Yes, like most law firms, we require an advance against fees and costs. Our typical advance ranges from $3,500 – $10,000. We offer our expertise and savvy and work hand-in-hand with you toward your goals. Occasionally, we will offer you a one-hour consult as a way to jump-start our work together, and give you an overview of critical issues, with guidance on the critical business cross-roads you’re facing. We do not take equity or deferred compensation.
Our Firm doesn’t quite “quotes” or answer “how much does it cost.” Through long experience, we’ve found that the answer is pretty much meaningless. Some lawyers and law firms give quotes, but if you read the accompanying disclaimer, you’ll see that the disclaimer basically says that you can’t depend on the quote for anything. In our long experience, “how much it costs” depends on a lot of variables, including:
- What the client is asking for
- What the client really needs
- What the client doesn’t know they don’t know
- What we discover as we dive into the legal research and analysis
- How complicated the problem really turns out to be
- How much client will want to do on their own
- Whether we can find some elegantly simple solutions to sub-parts of the puzzle
- What decisions we make together, and separately, as we explore the puzzle and put solutions and strategies together
In many cases, we might think a project is very complex but then as dig in, we can make executive decisions and recommendations that save the client dozens of hours of lawyer time and tens of thousands of dollars. This happens a lot with our clients. In other cases, the client might think the problem is simple but as we start to review it, the puzzle is much larger; sometimes the client throws in extra facts and complications at the last minute, and that will increase the expense and work; sometimes we’ll give the client “homework” so they can DIY a piece, taking it outside the need for lawyer time.
One thing we do is get our clients frequently on the phone. We find that the Legal Strategy Session often cuts through the fog. Where we need to do a chunk of written legal work, we’ll do so and let you know that’s what we think is needed. Where we can be more efficient with a call, we’ll tell you that as well.

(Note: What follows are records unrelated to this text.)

(** * Script generation pipeline: validator, serializer and link normalizer

    A shallow embedding of [generate_script.py].  Python [str] values are
    lists of characters, Python [int] is [Z], and a raised exception is an
    explicit outcome of the function that raises it. *)

From Stdlib Require Import Ascii String.
From Stdlib Require Import List Permutation Sorted ZArith QArith Lia Bool Arith.
Import ListNotations.
Close Scope Q_scope.

(** ** Python strings *)

Module PyStr.

(** A string is the list of its characters; a character of this model is
    a code point below 256. *)
Definition str := list ascii.

(** A source literal. *)
Definition py (s : string) : str := list_ascii_of_string s.

Definition nl : ascii := ascii_of_nat 10.

Definition backslash : ascii := ascii_of_nat 92.

Fixpoint str_eqb (a b : str) : bool :=
  match a, b with
  | [], [] => true
  | x :: a', y :: b' => Ascii.eqb x y && str_eqb a' b'
  | _, _ => false
  end.

(** [c.isspace()] for the code points a character of this model can hold:
    TAB..CR, FS..US, SPACE, NEL and NBSP. *)
Definition isspace (c : ascii) : bool :=
  let n := nat_of_ascii c in
  ((9 <=? n) && (n <=? 13)) || ((28 <=? n) && (n <=? 32))
  || (n =? 133) || (n =? 160).

Fixpoint lstrip (s : str) : str :=
  match s with
  | [] => []
  | c :: rest => if isspace c then lstrip rest else s
  end.

Definition rstrip (s : str) : str := rev (lstrip (rev s)).

(** [s.strip()] *)
Definition strip (s : str) : str := rstrip (lstrip s).

(** Truth value of a string: [bool(s)]. *)
Definition truthy (s : str) : bool :=
  match s with [] => false | _ => true end.

(** [s.startswith(p)] *)
Fixpoint starts_with (p s : str) : bool :=
  match p, s with
  | [], _ => true
  | _ :: _, [] => false
  | x :: p', y :: s' => Ascii.eqb x y && starts_with p' s'
  end.

(** [p in s] *)
Fixpoint contains (p s : str) : bool :=
  starts_with p s ||
  match s with
  | [] => false
  | _ :: rest => contains p rest
  end.

(** [s.replace(old, new)] scans left to right and never rescans what it
    wrote; [skip] counts the characters of the current match still to be
    passed over. *)
Fixpoint replace_go (old new : str) (skip : nat) (s : str) : str :=
  match s with
  | [] => []
  | c :: rest =>
      match skip with
      | S n => replace_go old new n rest
      | O =>
          if starts_with old s
          then new ++ replace_go old new (length old - 1) rest
          else c :: replace_go old new 0 rest
      end
  end.

Definition replace (old new s : str) : str :=
  match old with
  | [] => new ++ flat_map (fun c => c :: new) s
  | _ :: _ => replace_go old new 0 s
  end.

(** [s.split(sep)] for a one-character separator. *)
Fixpoint split (sep : ascii) (s : str) : list str :=
  match s with
  | [] => [[]]
  | c :: rest =>
      if Ascii.eqb c sep then [] :: split sep rest
      else match split sep rest with
           | [] => [[c]]
           | l :: ls => (c :: l) :: ls
           end
  end.

(** [sep.join(parts)] *)
Fixpoint join (sep : str) (parts : list str) : str :=
  match parts with
  | [] => []
  | [p] => p
  | p :: ps => p ++ sep ++ join sep ps
  end.

(** [sorted(l, key=key)] and [sorted(l, key=key, reverse=True)]: both are
    stable, so elements with equal keys keep their input order. *)
Section Sorted.
Variable A : Type.
Variable key : A -> Z.
Variable reverse : bool.

Definition goes_before (x y : A) : bool :=
  if reverse then (key y <=? key x)%Z else (key x <=? key y)%Z.
(** * tools/ape_submodule_workflow.py: a shallow embedding and its properties

    The script drives [git] and a review tool ([glab] or [gh]) over the
    submodules of a repository.  Everything it does goes through a handful
    of calls into the operating system: [subprocess.run], [shutil.which],
    [pathlib] and [configparser].  Those calls are the fields of the class
    [Platform]; the script itself is written over them in a state and
    exception monad whose state holds the outside world, the global [DEBUG]
    flag, the two output streams and the list of processes that were run. *)

From Stdlib Require Import String Ascii List ZArith Bool Lia.
From Stdlib Require Import DecimalString.
Import ListNotations.
Open Scope string_scope.
Open Scope Z_scope.

(** ** Python strings

    A [string] is read as a sequence of code points below 256, one per
    [ascii]. *)

Module PyStr.

Definition code (c : ascii) : nat := nat_of_ascii c.

(** [str.isspace] on one code point below 256. *)
Definition isspace (c : ascii) : bool :=
  let n := code c in
  ((9 <=? n) && (n <=? 13) || (28 <=? n) && (n <=? 32)
   || (n =? 133) || (n =? 160))%nat.

(** The line boundaries of [str.splitlines] below 256, the carriage return
    apart (it is handled with the line feed that may follow it). *)
Definition islinebreak (c : ascii) : bool :=
  let n := code c in
  ((n =? 10) || (n =? 11) || (n =? 12) || (n =? 28) || (n =? 29)
   || (n =? 30) || (n =? 133))%nat.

Many clients come us after having wasted tens of thousands of dollars with other lawyers. Read our testimonials. We’re here to provide a lot more value than the retainer—our business model and Firm policy is to provide at least 3-5 times the value back to you. That’s our model and we’re sticking to it. We’re not trying to sell you on a “cheap retainer” or promise of discounts. We’re here to solve a big hairy problem and get you where you need to go, as efficiently and productively as we can.
Typically, assessing feasibility involves legal and strategic advice, which we provide in the 45-minute consult, in a way that is appropriate to the time we have together there.
The only way to know is to jump into the process. If you want to know more about us and how we work, browse our testimonials, look at our client rolodex, or review our experience on our website.
Work with us and find out how efficient and engaged we are with your business. We like to work with clients for life. It is a deep and trusting relationship.
Michael’s bio is online here. He has written books on healthcare law and policy, taught healthcarelaw as a faculty member at Harvard Medical School, garnered NIH and other medical research grants, and published over 100 articles in legal and medical journals. Michael speaks all over the world on healthcare topics.